Collect every line of the records below that contains the word "table".

- _The data_:
--- --- ---
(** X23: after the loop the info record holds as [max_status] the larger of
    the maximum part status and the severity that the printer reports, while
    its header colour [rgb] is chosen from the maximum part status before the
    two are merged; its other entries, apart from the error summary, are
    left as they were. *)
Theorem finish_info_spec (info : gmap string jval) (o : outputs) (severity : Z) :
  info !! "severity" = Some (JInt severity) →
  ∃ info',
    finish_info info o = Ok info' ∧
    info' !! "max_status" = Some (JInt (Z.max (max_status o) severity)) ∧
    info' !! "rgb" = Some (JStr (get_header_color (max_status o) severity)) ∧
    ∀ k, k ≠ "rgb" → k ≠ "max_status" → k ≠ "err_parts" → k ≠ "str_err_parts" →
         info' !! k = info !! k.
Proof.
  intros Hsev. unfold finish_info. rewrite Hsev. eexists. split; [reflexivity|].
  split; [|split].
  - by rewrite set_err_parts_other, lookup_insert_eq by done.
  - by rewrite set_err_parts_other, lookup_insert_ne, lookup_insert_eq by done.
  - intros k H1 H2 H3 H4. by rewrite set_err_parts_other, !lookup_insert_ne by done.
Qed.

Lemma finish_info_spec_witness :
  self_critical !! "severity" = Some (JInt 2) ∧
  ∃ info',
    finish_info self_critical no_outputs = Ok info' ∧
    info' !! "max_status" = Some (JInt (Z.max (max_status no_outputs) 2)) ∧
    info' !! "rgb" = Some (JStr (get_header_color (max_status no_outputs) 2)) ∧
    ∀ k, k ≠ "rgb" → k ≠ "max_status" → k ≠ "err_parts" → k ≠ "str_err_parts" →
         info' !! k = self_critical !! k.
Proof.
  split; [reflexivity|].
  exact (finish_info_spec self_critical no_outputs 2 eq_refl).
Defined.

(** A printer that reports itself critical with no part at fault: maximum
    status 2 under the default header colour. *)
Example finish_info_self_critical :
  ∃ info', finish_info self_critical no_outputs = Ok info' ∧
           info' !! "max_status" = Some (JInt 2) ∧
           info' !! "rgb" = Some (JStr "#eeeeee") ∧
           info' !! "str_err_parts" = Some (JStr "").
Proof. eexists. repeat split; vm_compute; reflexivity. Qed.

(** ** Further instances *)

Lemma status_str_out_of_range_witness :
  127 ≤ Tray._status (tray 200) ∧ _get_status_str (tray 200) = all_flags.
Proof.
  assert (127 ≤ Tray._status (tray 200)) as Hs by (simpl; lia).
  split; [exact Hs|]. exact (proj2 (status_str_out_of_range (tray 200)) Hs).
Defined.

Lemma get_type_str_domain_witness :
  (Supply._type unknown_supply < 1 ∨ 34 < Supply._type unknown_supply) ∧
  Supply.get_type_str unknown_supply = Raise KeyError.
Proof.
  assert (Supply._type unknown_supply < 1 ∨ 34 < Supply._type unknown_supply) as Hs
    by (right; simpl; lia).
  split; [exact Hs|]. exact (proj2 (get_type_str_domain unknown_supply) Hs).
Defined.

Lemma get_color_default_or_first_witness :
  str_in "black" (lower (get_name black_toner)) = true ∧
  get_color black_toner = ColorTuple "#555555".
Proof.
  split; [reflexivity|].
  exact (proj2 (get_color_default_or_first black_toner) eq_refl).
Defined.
--- --- ---
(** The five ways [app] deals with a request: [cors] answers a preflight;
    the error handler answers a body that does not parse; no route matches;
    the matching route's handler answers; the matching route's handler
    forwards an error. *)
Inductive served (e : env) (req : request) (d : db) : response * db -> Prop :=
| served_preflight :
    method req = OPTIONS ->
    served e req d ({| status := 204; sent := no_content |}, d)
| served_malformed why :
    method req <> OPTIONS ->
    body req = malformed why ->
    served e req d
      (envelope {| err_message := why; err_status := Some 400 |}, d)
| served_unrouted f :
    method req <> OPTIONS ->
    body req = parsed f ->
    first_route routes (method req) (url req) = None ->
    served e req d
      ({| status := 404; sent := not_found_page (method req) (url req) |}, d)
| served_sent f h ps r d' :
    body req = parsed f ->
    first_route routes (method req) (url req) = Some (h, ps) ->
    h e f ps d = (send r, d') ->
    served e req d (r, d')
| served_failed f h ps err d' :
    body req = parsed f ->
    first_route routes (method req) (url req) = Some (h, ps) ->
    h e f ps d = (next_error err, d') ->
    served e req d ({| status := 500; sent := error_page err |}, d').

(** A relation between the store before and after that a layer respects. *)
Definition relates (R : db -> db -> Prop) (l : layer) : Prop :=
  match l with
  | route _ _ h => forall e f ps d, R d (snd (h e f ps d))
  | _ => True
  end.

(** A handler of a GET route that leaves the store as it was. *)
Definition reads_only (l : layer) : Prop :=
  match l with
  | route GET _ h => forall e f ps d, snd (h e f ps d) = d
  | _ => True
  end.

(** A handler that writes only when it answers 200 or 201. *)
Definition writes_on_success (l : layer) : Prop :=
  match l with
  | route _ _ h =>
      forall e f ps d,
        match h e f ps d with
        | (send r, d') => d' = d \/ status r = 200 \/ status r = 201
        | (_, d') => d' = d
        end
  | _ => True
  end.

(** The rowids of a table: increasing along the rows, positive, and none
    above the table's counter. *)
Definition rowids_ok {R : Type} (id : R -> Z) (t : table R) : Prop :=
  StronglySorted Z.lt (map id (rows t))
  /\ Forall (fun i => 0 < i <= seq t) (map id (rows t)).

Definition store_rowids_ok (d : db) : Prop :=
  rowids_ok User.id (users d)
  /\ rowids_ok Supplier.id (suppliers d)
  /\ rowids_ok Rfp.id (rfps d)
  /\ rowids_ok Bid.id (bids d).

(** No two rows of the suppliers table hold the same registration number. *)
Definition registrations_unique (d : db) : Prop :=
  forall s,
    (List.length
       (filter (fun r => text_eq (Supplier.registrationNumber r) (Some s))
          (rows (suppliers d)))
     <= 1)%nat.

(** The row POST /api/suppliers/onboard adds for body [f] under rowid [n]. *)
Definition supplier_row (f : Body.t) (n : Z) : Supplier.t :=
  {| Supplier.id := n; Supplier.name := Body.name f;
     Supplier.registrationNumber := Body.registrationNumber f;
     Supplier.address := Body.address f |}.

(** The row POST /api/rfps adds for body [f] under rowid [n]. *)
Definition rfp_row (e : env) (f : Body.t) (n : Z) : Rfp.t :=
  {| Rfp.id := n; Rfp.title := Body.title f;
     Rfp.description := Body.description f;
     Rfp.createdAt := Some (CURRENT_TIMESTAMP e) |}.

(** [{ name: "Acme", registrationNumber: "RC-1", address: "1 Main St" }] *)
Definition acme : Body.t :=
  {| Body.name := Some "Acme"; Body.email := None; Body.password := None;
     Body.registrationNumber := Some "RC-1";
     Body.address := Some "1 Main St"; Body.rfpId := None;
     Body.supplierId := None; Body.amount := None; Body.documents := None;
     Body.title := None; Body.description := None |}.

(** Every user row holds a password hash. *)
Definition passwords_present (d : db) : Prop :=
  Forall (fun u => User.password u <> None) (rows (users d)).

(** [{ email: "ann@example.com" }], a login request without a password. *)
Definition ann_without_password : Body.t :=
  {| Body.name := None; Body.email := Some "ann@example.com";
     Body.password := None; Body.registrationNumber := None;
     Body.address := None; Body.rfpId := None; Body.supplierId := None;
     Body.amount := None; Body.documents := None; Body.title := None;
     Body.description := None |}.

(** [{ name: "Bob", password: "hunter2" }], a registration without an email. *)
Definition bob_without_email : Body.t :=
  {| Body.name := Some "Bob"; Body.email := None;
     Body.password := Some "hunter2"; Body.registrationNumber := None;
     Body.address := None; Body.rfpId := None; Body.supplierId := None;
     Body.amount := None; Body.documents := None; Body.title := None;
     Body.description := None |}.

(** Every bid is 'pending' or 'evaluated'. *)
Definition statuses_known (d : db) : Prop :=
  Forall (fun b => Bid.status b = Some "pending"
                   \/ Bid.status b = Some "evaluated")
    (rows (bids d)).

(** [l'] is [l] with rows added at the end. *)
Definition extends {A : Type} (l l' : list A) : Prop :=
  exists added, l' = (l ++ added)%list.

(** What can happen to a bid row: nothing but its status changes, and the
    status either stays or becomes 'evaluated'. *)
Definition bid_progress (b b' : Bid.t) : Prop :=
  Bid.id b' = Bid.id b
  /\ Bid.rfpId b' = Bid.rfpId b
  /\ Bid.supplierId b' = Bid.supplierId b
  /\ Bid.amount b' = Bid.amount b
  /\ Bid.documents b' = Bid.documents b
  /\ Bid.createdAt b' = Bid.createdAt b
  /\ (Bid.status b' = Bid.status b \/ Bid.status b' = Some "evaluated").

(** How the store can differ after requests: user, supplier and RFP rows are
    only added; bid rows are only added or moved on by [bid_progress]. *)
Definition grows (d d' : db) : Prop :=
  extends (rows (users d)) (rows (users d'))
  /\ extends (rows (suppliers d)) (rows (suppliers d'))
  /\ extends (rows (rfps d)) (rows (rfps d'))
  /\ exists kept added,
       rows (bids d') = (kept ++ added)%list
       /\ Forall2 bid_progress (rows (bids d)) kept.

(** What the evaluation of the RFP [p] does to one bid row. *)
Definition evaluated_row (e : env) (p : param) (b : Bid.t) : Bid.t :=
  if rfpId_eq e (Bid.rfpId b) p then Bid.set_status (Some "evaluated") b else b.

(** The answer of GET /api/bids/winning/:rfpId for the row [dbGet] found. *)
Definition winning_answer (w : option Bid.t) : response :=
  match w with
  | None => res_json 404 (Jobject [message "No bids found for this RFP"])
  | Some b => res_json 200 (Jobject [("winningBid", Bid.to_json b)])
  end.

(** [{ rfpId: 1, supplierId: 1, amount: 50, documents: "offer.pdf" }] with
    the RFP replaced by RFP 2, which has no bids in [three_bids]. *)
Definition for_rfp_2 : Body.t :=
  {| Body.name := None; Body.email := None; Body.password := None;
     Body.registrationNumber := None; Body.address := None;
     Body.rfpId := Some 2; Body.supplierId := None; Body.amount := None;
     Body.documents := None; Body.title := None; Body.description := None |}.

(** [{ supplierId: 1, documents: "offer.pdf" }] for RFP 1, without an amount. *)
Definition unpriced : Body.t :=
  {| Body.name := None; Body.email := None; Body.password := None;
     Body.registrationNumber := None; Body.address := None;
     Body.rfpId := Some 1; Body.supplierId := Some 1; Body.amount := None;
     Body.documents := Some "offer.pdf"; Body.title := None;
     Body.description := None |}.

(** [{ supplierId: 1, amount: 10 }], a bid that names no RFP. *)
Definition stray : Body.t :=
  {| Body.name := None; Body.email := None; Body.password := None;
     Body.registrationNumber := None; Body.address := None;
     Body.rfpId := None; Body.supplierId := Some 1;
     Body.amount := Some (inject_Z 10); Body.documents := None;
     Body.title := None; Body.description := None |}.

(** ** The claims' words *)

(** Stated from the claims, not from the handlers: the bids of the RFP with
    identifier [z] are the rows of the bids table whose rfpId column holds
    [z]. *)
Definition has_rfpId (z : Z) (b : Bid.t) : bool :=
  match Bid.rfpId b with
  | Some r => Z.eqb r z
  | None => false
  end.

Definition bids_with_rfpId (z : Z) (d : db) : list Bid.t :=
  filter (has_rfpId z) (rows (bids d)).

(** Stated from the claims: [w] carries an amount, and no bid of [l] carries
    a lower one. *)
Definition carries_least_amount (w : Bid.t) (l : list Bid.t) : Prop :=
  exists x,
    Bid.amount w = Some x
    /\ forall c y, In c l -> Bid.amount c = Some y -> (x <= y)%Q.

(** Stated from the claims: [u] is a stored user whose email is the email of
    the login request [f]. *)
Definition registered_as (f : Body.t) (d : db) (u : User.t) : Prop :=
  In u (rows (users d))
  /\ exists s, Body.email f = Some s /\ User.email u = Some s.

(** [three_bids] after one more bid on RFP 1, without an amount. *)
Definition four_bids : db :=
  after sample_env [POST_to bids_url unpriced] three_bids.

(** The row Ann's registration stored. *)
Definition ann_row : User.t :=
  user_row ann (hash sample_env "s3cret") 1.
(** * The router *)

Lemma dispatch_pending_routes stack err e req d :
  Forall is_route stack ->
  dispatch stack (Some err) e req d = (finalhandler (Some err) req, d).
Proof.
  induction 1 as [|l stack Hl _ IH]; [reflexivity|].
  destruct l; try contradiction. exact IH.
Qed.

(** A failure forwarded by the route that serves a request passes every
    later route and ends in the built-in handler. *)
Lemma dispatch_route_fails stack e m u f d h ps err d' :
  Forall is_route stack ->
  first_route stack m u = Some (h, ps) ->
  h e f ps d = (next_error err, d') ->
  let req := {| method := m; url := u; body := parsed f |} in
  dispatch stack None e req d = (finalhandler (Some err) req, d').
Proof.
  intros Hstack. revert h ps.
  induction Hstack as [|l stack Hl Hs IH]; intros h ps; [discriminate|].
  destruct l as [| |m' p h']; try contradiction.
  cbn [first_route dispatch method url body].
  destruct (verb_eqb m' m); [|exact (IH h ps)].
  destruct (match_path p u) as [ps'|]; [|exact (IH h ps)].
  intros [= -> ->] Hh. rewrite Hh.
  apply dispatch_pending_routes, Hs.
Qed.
--- --- ---
- _Written answer_:
(** The rowids of a table: increasing along the rows, positive, and none
    above the table's counter. *)
Definition rowids_ok {R : Type} (id : R -> Z) (t : table R) : Prop :=
(** No two rows of the suppliers table hold the same registration number. *)
    identifier [z] are the rows of the bids table whose rfpId column holds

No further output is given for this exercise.